Hi Daniel, thanks for your answer - you wrote:
a) Are we now allowed - from a toolserver account - to iterate over german and english articles (first all, then only the new ones) - or not?
In theory yes, in practice no. As this would currently mean to pull every single article via HTTP, this is discouraged, because it creates a lot of load. Doing it trough WikiProxy would mean that each revision is only loaded once, which makes this a bit better. But it's still slow (more than 1 sec per article).
Where can I find the token? I'd like to process some 10 to 1000 articles based on templates that are used in it.
Currently, the best way to bulk-process article text is to read from an XML dump. You can adopt the exiting importers to fit your purpose, code is available in PHP, Java and C#, I believe.
Well, I think this means that Stefan's team has to recode a lot.
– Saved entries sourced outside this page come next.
(** * NotePerfect control-voltage quantizer (main.c): a shallow embedding

    The firmware is one [main] whose endless loop reads an ADC sample,
    runs it through a 128-tap moving-average filter with a slope reset,
    converts the average to millivolts, snaps it to the nearest 1/12 V
    step and drives the PWM outputs, the LCD and the blue "correction"
    LED.  The C integer types are modelled as [Z] with the wrap-around of
    each width written out; arrays are lists read with [!!] and written
    with [<[ _ := _ ]>]; the peripheral calls of one loop iteration are
    collected as a trace of events. *)

From Stdlib Require Import ZArith Lia List Bool.
From Stdlib Require String.
From stdpp Require Import base list.

Local Open Scope Z_scope.

(** ** Machine integers *)

Module MachineInt.

(** Conversion to an unsigned type of [w] bits. *)
Definition to_unsigned (w : Z) (x : Z) : Z := x mod 2 ^ w.

(** Conversion to a signed type of [w] bits (two's complement, as the
    ARM GCC compiler does it). *)
Definition to_signed (w : Z) (x : Z) : Z :=
  (x + 2 ^ (w - 1)) mod 2 ^ w - 2 ^ (w - 1).

Definition to_uint8 := to_unsigned 8.
Definition to_uint16 := to_unsigned 16.
Definition to_uint32 := to_unsigned 32.
Definition to_int16 := to_signed 16.
Definition to_int32 := to_signed 32.

Definition INT32_MIN : Z := - 2 ^ 31.
Definition INT32_MAX : Z := 2 ^ 31 - 1.

Definition int32_range (x : Z) : Prop := INT32_MIN <= x <= INT32_MAX.

End MachineInt.

Import MachineInt.

(** ** The constants of main.c *)

(** Number of samples of the moving-average filter. *)
Definition MAX_SAMPLE : Z := to_uint8 128.

(** Threshold to reset the filter on a sharp change of the signal. *)
Definition SIGNAL_SLOPE : Z := 1000.

(** Number of shifts for the sum and the average of [MAX_SAMPLE]. *)
Definition DIV : Z := 7.

Definition NUMBER_NOTES_PER_VOLT : Z := 12.
Definition MAX_CONTROL_VOLTAGE : Z := 5.

Definition NUMBER_NOTE_PERFECT_STEPS : Z :=
  to_uint32 (NUMBER_NOTES_PER_VOLT * MAX_CONTROL_VOLTAGE).

(** All operands carry the suffix [u]: the step size is an [unsigned int]. *)
Definition NOTEPERFECT_STEP_SIZE_MV : Z :=
  to_uint32 (MAX_CONTROL_VOLTAGE * 1000) / NUMBER_NOTE_PERFECT_STEPS.

Definition CORRECTION_WINDOW : Z := NOTEPERFECT_STEP_SIZE_MV / 4.

Definition IN_B : Z := 0.
Definition IN_A : Z := 1.

Definition BLUE_CTRL : Z := 1.
Definition RED_CTRL : Z := 2.
Definition GREEN_CTRL : Z := 4.

(** NotePerfect step number lookup table ([uint16_t PWM_Lookup[]]). *)
Definition PWM_Lookup : list Z :=
  [0; 83; 167; 250; 333; 417; 500; 583; 667; 750; 833; 917; 1000;
   1083; 1167; 1250; 1333; 1417; 1500; 1583; 1667; 1750; 1833; 1917; 2000;
   2083; 2167; 2250; 2333; 2417; 2500; 2583; 2667; 2750; 2833; 2917; 3000;
   3083; 3167; 3250; 3333; 3417; 3500; 3583; 3667; 3750; 3833; 3917; 4000;
   4083; 4167; 4250; 4333; 4417; 4500; 4583; 4667; 4750; 4833; 4917; 5000].

(** [PWM_Lookup[i]] for an index held in a [uint32]: a read inside the
    array gives its element, a read past its end has no defined value. *)
Definition PWM_Lookup_at (i : Z) : option Z :=
  if (0 <=? i) && (i <? Z.of_nat (length PWM_Lookup))
  then PWM_Lookup !! Z.to_nat i
  else None.

(** ** The quantizer (main.c, "NotePerfect magic happens here")

    [milliVolts] is an [int32] and the step size an [unsigned int]: by the
    usual arithmetic conversions the division and the modulo are carried
    out on the 32-bit unsigned value of [milliVolts]; the results are kept
    in the [uint32] variables [notePerfectValue] and [remainder]. *)

Definition remainder (milliVolts : Z) : Z :=
  to_uint32 (to_uint32 milliVolts mod NOTEPERFECT_STEP_SIZE_MV).

Definition notePerfectValue (milliVolts : Z) : Z :=
  let notePerfectValue :=
    to_uint32 (to_uint32 milliVolts / NOTEPERFECT_STEP_SIZE_MV) in
  if remainder milliVolts >=? NOTEPERFECT_STEP_SIZE_MV / 2
  then to_uint32 (notePerfectValue + 1)
  else notePerfectValue.

(** Is a table entry strictly below its successor, all along the list? *)
Fixpoint strictly_increasing (l : list Z) : bool :=
  match l with
  | x :: (y :: _) as tl => (x <? y) && strictly_increasing tl
  | _ => true
  end.

(** ** The moving-average filter *)

(** The filter variables of [main]: [int32 adcCounts[MAX_SAMPLE]],
    [int32 sum], [int32 averageCounts] and [uint8 index]. *)
Record filter_state : Type := mk_filter {
  adcCounts : list Z;
  sum : Z;
  averageCounts : Z;
  index : Z
}.

(** [for(i = 0; i < MAX_SAMPLE; i++) adcCounts[i] = result;] with the
    [uint8] counter [i]; [fuel] bounds the number of iterations. *)
Fixpoint fill_loop (fuel : nat) (i : Z) (a : list Z) (result : Z) : list Z :=
  match fuel with
  | O => a
  | S fuel' =>
      if i <? MAX_SAMPLE
      then fill_loop fuel' (to_uint8 (i + 1)) (<[Z.to_nat i := result]> a) result
      else a
  end.

Definition fill (a : list Z) (result : Z) : list Z := fill_loop 256 0 a result.

(** [abs] of the C library on a 32-bit [int]. *)
Definition abs (x : Z) : Z := to_int32 (Z.abs x).

(** [int16 diff = abs(averageCounts - result);]: the subtraction and the
    absolute value are 32 bits wide, the assignment narrows to 16 bits. *)
Definition diff (averageCounts result : Z) : Z :=
  to_int16 (abs (to_int32 (averageCounts - result))).

(** The array as [main] declares it: [int32 adcCounts[MAX_SAMPLE] = {0}]. *)
Definition adcCounts_zero : list Z := replicate (Z.to_nat MAX_SAMPLE) 0.

(** "Read one sample from the ADC and initialize the filter". *)
Definition filter_init (result : Z) : filter_state :=
  {| adcCounts := fill adcCounts_zero result;
     sum := to_int32 (Z.shiftl result DIV);
     averageCounts := result;
     index := 0 |}.

(** The filter part of one loop iteration: slope reset or sliding
    update.  [adcCounts[index]] is read with [index] below [MAX_SAMPLE]
    in every state the program reaches (see [filter_inv]); the model
    reads 0 elsewhere. *)
Definition filter_update (f : filter_state) (result : Z) : filter_state :=
  if diff (averageCounts f) result >? SIGNAL_SLOPE
  then
    {| adcCounts := fill (adcCounts f) result;
       sum := to_int32 (Z.shiftl result DIV);
       averageCounts := result;
       index := 0 |}
  else
    let sum1 := to_int32 (sum f - default 0 (adcCounts f !! Z.to_nat (index f))) in
    let sum2 := to_int32 (sum1 + result) in
    let index1 := to_uint8 (index f + 1) in
    {| adcCounts := <[Z.to_nat (index f) := result]> (adcCounts f);
       sum := sum2;
       averageCounts := Z.shiftr sum2 DIV;
       index := if index1 =? MAX_SAMPLE then 0 else index1 |}.

(** The filter after initialization with [first] and one loop iteration
    per sample of [samples]. *)
Definition filter_run (first : Z) (samples : list Z) : filter_state :=
  fold_left filter_update samples (filter_init first).

(** The sum of the buffer contents, recomputed from scratch. *)
Definition buffer_sum (a : list Z) : Z := foldr Z.add 0 a.

(** Samples whose 128-fold sum fits [int32]; the 20-bit codes of the
    delta-sigma ADC are well inside. *)
Definition sample_range (x : Z) : Prop := - 2 ^ 24 <= x < 2 ^ 24.

(** The invariant of the filter variables. *)
Record filter_inv (f : filter_state) : Prop := mk_filter_inv {
  inv_length : length (adcCounts f) = 128%nat;
  inv_range : Forall sample_range (adcCounts f);
  inv_sum : sum f = buffer_sum (adcCounts f);
  inv_average : averageCounts f = Z.shiftr (sum f) DIV;
  inv_index : 0 <= index f < MAX_SAMPLE
}.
Pulling the titles and texts out of the XML dump is easy but you only get a new dump every 1 or 2 month. On the other hand XML is more robust while the database structure will change with every MediaWiki version - for instance I was not aware of the external text before.
b) Is there a technical solution (in PHP, WikiProxy?) to solve our problem trying to access all pages - even those residing in external storage?
WikiProxy solves the problem of accessing external storage, for any page you want. It does not solve it very efficiently, so it should not be use to access *all* pages in a run.
c) In order to mirror those pages on toolserver can perhaps Kate or Brion come to rescue?
Again, in theory, yes. In practice, both are quite busy, maybe we should try asking someone else (like, I don't know... JeLuF, perhaps?). I imagine this would involve setting up a second mysql server instance, and replication for that. There are probably some other tricky things to take care of. Perhaps we should officially request technical help with this from the e.V. I have already talked to elian about it.
What do you mean? The e.V. can support with money and fame but it's pretty unexperienced in setting up mysql servers ;-)
On a slightly related note: we still do not get updates for any data on the Asian cluster (the databases we have are stuck in October). Apparently, it would be possible to resolve this, but it's tricky. The *real* solution would be to to have multi-master replication, which (i am told) is expected to be supported by MySQL 5.2.
Sounds like not definite solution before MySQL 5.2.
Greetings, Jakob